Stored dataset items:
▬▬▬
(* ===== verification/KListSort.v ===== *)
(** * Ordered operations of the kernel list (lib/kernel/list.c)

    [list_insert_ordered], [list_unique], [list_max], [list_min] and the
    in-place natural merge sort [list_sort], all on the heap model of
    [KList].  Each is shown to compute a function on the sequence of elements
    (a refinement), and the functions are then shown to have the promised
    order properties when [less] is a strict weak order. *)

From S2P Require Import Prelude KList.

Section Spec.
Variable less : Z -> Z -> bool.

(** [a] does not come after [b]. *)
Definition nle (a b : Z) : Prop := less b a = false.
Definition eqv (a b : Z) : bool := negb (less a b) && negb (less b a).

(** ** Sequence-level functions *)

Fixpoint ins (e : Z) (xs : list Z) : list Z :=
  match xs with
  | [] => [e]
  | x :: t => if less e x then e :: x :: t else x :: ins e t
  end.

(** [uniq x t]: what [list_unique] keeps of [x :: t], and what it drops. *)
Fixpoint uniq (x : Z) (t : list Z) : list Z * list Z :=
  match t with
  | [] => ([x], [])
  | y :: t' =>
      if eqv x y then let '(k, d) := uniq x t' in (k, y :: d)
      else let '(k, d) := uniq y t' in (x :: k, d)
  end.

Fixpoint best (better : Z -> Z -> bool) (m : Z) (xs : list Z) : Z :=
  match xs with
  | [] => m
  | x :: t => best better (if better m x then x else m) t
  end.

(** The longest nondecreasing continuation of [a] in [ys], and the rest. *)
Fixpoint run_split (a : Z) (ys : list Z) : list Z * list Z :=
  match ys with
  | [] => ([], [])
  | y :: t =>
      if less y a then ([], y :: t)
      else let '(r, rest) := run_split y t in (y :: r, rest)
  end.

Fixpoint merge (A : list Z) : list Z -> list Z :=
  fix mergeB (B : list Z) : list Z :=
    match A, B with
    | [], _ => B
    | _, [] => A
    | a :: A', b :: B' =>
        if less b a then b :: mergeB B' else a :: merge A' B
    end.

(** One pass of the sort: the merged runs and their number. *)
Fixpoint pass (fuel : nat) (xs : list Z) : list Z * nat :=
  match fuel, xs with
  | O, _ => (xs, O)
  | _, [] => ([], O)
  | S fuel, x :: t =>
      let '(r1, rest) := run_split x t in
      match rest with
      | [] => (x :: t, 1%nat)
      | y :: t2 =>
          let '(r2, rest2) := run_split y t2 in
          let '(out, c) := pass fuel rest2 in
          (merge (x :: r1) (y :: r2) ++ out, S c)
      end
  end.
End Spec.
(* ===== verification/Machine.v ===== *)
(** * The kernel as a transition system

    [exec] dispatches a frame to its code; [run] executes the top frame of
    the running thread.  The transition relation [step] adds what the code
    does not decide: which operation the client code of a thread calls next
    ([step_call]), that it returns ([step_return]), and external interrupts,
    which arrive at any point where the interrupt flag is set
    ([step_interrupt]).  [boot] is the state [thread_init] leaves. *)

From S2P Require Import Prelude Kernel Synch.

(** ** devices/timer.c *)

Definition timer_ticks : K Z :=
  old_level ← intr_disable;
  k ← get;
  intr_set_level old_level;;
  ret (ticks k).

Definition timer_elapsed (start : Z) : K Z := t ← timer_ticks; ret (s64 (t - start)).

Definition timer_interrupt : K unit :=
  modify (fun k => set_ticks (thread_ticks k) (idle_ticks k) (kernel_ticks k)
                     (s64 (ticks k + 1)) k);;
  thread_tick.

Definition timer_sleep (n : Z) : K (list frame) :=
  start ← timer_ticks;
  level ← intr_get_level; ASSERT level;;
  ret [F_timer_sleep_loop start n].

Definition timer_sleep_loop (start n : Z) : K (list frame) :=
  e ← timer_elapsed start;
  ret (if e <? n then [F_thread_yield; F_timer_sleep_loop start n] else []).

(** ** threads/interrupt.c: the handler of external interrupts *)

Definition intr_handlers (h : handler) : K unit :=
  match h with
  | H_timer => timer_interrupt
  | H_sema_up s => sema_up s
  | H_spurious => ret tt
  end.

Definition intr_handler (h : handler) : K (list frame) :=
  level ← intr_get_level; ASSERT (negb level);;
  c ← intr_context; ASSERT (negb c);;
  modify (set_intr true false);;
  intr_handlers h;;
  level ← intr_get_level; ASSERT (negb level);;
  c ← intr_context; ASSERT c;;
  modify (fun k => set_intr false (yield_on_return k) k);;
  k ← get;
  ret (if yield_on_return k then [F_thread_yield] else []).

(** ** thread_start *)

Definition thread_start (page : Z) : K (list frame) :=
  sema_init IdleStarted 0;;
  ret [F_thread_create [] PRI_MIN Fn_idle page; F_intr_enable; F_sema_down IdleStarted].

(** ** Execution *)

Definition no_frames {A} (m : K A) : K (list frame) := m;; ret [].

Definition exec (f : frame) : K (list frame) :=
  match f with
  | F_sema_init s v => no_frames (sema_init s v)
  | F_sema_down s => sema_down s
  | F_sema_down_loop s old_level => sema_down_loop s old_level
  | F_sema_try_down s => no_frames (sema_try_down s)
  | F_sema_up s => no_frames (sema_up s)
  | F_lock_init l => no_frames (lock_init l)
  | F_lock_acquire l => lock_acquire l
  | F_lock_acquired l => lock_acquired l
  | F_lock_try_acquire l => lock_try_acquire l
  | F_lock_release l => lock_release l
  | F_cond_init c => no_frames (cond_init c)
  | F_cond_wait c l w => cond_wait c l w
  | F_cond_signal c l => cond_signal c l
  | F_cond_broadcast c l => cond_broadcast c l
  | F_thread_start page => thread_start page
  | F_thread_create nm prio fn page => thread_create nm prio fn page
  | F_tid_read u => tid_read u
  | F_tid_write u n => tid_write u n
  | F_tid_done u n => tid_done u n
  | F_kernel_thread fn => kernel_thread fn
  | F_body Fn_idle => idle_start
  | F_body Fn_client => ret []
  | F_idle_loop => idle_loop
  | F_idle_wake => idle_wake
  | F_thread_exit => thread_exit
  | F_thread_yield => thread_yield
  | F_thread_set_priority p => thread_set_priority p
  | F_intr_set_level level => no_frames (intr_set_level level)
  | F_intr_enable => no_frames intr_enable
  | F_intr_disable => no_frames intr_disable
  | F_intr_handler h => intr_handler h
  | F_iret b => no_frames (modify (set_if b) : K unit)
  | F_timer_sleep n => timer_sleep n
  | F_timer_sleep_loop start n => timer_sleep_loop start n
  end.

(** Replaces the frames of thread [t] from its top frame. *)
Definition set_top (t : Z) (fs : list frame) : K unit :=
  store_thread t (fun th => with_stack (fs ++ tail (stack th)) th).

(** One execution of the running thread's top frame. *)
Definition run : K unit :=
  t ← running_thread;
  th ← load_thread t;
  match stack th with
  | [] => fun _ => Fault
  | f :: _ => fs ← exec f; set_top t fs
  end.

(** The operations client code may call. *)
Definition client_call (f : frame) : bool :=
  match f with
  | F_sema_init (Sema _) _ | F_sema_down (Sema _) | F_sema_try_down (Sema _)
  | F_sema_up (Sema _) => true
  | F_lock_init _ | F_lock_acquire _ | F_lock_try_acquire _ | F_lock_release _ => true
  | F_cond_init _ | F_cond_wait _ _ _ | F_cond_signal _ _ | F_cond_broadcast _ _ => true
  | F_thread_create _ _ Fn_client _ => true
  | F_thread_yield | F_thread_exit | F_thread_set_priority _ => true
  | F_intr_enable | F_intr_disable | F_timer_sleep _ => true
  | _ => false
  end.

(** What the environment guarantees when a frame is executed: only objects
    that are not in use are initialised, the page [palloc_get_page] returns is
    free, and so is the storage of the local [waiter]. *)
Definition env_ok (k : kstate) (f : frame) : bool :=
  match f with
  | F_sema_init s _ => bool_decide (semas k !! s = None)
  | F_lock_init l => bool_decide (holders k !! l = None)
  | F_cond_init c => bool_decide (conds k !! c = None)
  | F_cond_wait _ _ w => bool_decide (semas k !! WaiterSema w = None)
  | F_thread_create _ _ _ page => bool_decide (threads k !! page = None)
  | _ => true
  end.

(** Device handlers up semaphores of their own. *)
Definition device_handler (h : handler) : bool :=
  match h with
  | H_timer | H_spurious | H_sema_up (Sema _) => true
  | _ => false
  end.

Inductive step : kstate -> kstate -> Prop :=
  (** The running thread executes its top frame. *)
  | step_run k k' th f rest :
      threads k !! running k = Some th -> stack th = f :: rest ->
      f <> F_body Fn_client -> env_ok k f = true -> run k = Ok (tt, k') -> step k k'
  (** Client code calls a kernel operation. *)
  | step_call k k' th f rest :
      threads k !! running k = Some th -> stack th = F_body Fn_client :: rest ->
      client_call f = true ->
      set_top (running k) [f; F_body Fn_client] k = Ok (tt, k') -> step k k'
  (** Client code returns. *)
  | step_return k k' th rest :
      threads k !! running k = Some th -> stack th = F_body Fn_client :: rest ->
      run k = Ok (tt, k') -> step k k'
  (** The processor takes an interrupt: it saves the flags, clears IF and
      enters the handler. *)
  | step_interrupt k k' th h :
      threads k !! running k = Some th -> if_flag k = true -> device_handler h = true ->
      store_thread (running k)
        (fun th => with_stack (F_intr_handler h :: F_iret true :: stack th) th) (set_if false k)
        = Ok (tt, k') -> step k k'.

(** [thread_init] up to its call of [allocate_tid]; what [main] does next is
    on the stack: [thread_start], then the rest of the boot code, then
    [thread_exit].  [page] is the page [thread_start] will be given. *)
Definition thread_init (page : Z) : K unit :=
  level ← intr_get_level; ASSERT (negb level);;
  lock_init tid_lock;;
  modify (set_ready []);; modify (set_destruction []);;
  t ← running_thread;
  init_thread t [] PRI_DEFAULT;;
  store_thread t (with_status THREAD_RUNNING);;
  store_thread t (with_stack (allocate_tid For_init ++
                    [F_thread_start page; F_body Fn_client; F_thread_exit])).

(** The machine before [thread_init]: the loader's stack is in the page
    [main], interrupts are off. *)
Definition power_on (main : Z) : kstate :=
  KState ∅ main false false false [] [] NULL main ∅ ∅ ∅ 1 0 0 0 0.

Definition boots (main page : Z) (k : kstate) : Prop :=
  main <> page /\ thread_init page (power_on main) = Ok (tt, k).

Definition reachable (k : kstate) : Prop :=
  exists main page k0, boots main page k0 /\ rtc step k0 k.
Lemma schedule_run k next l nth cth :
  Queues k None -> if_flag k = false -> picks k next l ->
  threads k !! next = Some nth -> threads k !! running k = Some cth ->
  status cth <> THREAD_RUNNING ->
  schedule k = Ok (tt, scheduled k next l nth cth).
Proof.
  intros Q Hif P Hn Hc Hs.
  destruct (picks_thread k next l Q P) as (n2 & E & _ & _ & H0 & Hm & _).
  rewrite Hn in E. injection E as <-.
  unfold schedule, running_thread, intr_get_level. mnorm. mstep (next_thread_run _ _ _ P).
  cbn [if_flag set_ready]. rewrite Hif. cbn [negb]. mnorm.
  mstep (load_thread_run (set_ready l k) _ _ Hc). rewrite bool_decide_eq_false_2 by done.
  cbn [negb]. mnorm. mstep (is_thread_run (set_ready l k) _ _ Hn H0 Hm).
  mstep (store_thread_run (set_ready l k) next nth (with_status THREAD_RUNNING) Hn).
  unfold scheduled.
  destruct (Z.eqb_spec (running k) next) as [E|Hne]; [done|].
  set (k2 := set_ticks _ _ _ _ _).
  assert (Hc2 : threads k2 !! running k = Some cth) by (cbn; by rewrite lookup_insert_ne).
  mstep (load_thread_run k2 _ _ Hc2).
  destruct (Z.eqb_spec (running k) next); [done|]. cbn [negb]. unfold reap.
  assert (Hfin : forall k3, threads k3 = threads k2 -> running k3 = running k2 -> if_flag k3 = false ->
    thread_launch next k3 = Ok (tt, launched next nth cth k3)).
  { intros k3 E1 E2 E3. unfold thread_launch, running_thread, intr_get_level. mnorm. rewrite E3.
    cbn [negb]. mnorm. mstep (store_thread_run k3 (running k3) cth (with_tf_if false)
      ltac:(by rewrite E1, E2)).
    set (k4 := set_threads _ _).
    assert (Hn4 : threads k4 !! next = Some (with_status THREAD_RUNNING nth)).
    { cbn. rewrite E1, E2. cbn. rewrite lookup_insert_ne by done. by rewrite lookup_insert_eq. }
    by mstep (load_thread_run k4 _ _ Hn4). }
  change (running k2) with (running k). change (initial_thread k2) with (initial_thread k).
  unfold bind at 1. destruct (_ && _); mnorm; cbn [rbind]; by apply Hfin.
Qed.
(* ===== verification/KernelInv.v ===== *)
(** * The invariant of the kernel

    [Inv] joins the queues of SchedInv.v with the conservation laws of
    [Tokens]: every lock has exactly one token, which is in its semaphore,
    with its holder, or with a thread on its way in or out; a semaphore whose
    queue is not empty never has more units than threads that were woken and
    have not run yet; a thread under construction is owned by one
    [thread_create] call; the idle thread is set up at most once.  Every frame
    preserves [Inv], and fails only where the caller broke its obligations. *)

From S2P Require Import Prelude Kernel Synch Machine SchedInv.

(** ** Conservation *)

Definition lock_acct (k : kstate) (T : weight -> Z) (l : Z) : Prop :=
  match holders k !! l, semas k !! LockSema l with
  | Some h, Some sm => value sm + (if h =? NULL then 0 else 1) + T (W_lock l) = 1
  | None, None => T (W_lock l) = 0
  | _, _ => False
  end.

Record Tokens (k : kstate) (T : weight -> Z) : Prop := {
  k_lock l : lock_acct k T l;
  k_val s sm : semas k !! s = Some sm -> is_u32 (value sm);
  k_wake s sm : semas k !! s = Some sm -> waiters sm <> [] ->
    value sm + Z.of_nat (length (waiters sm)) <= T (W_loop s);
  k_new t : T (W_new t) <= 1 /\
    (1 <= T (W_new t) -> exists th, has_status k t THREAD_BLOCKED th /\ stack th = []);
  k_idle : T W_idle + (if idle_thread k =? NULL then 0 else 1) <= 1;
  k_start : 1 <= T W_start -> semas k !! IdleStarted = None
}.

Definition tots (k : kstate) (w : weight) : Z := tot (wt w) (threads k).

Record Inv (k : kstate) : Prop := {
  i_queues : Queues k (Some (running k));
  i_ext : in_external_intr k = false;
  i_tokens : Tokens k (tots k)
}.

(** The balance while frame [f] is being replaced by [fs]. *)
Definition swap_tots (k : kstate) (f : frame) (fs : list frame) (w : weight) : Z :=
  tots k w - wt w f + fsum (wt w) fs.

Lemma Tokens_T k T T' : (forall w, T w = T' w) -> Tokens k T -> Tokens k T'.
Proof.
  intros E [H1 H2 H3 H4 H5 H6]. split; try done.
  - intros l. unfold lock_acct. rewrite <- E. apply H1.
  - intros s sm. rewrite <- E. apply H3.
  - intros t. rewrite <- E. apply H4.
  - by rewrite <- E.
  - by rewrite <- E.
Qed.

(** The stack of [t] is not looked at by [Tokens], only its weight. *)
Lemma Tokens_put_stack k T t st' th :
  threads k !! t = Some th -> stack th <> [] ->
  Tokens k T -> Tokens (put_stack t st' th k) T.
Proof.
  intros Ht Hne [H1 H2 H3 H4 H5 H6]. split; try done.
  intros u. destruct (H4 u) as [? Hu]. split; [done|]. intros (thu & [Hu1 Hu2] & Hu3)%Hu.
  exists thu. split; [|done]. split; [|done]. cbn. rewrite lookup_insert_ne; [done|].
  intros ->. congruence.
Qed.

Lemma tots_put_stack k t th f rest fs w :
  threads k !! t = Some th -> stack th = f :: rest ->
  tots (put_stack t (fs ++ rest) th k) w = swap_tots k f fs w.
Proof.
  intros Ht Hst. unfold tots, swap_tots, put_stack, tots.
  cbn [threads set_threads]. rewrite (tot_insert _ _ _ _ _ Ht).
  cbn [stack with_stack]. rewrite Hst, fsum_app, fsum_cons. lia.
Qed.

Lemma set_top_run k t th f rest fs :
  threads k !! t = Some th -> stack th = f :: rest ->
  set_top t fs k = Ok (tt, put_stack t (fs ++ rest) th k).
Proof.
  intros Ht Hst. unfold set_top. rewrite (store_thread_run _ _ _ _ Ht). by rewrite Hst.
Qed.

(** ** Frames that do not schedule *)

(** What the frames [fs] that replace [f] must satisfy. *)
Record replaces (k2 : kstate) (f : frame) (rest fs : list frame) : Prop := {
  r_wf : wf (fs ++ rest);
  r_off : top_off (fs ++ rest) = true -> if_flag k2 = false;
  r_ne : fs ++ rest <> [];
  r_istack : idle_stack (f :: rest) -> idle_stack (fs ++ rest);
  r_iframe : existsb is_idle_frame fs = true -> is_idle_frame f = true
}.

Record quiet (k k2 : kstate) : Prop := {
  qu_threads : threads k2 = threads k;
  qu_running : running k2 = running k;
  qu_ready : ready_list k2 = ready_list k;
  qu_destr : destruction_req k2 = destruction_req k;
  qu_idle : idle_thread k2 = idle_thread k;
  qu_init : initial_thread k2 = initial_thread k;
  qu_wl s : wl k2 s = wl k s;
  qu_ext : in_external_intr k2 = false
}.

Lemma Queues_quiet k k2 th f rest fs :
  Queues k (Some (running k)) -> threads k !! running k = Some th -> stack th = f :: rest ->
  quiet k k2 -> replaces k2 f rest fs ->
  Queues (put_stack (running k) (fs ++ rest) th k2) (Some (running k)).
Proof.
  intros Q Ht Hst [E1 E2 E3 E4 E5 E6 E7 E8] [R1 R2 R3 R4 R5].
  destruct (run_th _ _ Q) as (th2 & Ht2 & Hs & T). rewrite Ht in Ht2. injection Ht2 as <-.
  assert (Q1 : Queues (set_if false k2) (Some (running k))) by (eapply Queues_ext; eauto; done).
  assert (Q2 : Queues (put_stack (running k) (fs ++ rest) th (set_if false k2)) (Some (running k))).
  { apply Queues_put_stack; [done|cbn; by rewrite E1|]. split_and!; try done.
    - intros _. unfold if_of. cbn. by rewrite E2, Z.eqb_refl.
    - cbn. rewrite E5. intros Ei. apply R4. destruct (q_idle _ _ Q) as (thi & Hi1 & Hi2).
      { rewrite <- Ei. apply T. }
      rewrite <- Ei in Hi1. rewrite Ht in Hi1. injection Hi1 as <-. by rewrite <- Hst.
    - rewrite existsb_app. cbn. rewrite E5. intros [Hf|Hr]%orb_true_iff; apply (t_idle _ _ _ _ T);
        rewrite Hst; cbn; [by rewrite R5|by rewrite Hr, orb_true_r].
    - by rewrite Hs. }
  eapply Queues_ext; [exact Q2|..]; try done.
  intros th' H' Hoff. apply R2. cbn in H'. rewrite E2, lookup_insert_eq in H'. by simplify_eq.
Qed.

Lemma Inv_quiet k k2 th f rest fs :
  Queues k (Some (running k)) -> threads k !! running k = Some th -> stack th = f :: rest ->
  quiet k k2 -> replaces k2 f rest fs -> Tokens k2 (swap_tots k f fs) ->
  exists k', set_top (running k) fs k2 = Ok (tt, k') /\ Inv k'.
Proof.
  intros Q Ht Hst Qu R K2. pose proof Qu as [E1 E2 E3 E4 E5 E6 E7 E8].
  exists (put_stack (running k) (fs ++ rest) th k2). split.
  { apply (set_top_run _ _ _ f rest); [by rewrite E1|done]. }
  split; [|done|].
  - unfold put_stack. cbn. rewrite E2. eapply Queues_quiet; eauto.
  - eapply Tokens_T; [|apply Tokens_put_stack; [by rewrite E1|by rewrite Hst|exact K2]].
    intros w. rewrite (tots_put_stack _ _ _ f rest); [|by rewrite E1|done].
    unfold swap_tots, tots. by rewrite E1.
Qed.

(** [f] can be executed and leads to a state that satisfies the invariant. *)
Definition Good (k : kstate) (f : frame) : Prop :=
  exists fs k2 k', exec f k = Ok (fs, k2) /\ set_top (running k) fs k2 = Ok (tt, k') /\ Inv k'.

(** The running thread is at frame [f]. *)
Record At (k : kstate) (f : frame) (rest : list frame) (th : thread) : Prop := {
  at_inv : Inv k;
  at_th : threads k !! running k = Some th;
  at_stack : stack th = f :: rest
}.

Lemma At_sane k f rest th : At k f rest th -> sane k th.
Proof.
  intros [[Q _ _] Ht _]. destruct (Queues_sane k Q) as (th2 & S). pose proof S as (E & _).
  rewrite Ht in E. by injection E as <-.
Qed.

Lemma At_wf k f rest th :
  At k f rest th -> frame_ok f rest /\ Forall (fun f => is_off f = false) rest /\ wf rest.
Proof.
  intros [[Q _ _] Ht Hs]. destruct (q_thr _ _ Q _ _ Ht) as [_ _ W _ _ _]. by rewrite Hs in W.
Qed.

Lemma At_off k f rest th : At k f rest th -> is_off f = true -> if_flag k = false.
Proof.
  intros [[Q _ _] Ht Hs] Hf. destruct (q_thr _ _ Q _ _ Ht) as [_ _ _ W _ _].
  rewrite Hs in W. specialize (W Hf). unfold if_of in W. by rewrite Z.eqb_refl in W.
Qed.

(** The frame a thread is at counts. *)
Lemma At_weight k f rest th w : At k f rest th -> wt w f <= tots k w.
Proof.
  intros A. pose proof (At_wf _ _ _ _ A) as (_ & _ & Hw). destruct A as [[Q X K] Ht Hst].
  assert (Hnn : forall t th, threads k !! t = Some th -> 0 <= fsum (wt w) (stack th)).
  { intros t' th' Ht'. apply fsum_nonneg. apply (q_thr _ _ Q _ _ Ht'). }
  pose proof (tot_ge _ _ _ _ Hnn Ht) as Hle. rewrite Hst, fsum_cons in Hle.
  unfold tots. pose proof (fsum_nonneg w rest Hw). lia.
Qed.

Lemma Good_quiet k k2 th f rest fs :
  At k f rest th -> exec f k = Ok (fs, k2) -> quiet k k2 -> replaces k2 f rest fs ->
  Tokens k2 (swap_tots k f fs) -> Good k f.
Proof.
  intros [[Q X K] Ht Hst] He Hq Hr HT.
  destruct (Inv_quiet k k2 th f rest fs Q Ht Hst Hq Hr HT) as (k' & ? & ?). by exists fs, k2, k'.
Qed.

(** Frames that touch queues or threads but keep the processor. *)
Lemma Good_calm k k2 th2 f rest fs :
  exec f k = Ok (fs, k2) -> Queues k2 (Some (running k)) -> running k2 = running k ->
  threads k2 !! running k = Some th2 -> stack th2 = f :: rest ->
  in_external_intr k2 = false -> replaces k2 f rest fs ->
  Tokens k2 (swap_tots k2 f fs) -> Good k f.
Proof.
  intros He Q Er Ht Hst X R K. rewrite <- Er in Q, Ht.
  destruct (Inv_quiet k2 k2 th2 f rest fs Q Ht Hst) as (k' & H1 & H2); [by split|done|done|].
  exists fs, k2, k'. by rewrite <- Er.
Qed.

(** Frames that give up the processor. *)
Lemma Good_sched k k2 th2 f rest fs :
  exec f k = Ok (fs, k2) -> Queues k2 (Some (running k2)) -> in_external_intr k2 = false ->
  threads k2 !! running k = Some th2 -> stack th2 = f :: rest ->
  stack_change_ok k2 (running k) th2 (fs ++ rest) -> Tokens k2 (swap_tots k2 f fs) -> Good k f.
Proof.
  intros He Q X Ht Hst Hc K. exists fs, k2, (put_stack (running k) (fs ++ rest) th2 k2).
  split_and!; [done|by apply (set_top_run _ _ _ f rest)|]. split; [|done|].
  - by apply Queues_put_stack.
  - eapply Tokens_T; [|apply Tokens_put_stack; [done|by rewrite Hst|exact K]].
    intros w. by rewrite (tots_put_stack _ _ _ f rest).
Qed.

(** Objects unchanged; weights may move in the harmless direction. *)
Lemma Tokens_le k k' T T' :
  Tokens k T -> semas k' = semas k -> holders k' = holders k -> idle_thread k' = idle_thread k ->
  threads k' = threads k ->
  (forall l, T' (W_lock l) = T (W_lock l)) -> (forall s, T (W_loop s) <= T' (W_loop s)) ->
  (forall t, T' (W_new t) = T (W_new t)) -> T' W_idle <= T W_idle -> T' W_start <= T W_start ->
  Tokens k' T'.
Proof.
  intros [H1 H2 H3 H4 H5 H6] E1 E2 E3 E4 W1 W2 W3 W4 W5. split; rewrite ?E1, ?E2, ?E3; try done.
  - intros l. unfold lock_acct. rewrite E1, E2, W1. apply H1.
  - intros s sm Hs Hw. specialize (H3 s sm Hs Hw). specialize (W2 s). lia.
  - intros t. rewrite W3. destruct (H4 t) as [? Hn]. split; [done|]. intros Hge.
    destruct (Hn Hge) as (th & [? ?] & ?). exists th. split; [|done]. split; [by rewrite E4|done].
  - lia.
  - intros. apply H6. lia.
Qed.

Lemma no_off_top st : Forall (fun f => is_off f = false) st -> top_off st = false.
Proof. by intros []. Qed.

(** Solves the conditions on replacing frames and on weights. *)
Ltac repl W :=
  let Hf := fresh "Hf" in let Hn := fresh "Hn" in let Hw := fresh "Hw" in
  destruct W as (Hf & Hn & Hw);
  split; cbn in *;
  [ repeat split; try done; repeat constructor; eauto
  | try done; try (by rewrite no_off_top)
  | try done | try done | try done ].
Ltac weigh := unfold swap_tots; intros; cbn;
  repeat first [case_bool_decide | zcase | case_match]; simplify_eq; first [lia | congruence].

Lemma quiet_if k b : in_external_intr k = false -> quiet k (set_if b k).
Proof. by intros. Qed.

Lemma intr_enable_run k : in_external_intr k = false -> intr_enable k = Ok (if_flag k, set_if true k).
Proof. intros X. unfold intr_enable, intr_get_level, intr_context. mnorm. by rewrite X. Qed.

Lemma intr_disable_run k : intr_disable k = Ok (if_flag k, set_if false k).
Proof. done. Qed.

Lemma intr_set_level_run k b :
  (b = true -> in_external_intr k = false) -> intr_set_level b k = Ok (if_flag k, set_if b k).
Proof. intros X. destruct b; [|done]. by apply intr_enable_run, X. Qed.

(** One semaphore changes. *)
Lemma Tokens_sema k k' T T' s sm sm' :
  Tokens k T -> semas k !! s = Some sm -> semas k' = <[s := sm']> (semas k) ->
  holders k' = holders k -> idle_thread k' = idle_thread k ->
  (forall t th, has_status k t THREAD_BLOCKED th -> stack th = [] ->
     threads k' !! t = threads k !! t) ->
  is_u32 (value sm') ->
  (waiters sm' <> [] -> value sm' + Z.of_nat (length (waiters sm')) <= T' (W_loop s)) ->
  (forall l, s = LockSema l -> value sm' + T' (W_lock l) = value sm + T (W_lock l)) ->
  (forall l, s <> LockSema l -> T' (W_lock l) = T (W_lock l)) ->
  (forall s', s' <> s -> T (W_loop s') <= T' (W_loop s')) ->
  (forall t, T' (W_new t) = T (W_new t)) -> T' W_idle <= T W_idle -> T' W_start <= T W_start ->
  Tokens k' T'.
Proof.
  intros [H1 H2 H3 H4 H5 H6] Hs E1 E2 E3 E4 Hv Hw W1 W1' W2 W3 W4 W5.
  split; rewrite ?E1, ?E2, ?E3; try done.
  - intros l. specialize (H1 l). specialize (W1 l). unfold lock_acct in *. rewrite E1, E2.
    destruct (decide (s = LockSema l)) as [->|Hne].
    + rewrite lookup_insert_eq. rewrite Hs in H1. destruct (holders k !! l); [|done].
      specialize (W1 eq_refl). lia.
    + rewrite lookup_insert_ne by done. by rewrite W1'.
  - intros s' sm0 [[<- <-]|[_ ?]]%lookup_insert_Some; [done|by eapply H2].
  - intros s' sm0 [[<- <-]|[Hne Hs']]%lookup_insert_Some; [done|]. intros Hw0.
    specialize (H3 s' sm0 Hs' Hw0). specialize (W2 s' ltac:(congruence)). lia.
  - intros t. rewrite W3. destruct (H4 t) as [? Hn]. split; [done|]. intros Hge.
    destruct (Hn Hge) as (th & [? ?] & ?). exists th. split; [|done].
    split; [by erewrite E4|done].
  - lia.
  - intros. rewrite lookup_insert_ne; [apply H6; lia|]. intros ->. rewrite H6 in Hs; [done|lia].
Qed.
▬▬▬
What you return should be exactly the lines above, starting at the one with "match rest with" and ending at the one with "(** * The kernel as a transition system", and nothing else.

      match rest with
      | [] => (x :: t, 1%nat)
      | y :: t2 =>
          let '(r2, rest2) := run_split y t2 in
          let '(out, c) := pass fuel rest2 in
          (merge (x :: r1) (y :: r2) ++ out, S c)
      end
  end.
End Spec.
(* ===== verification/Machine.v ===== *)
(** * The kernel as a transition system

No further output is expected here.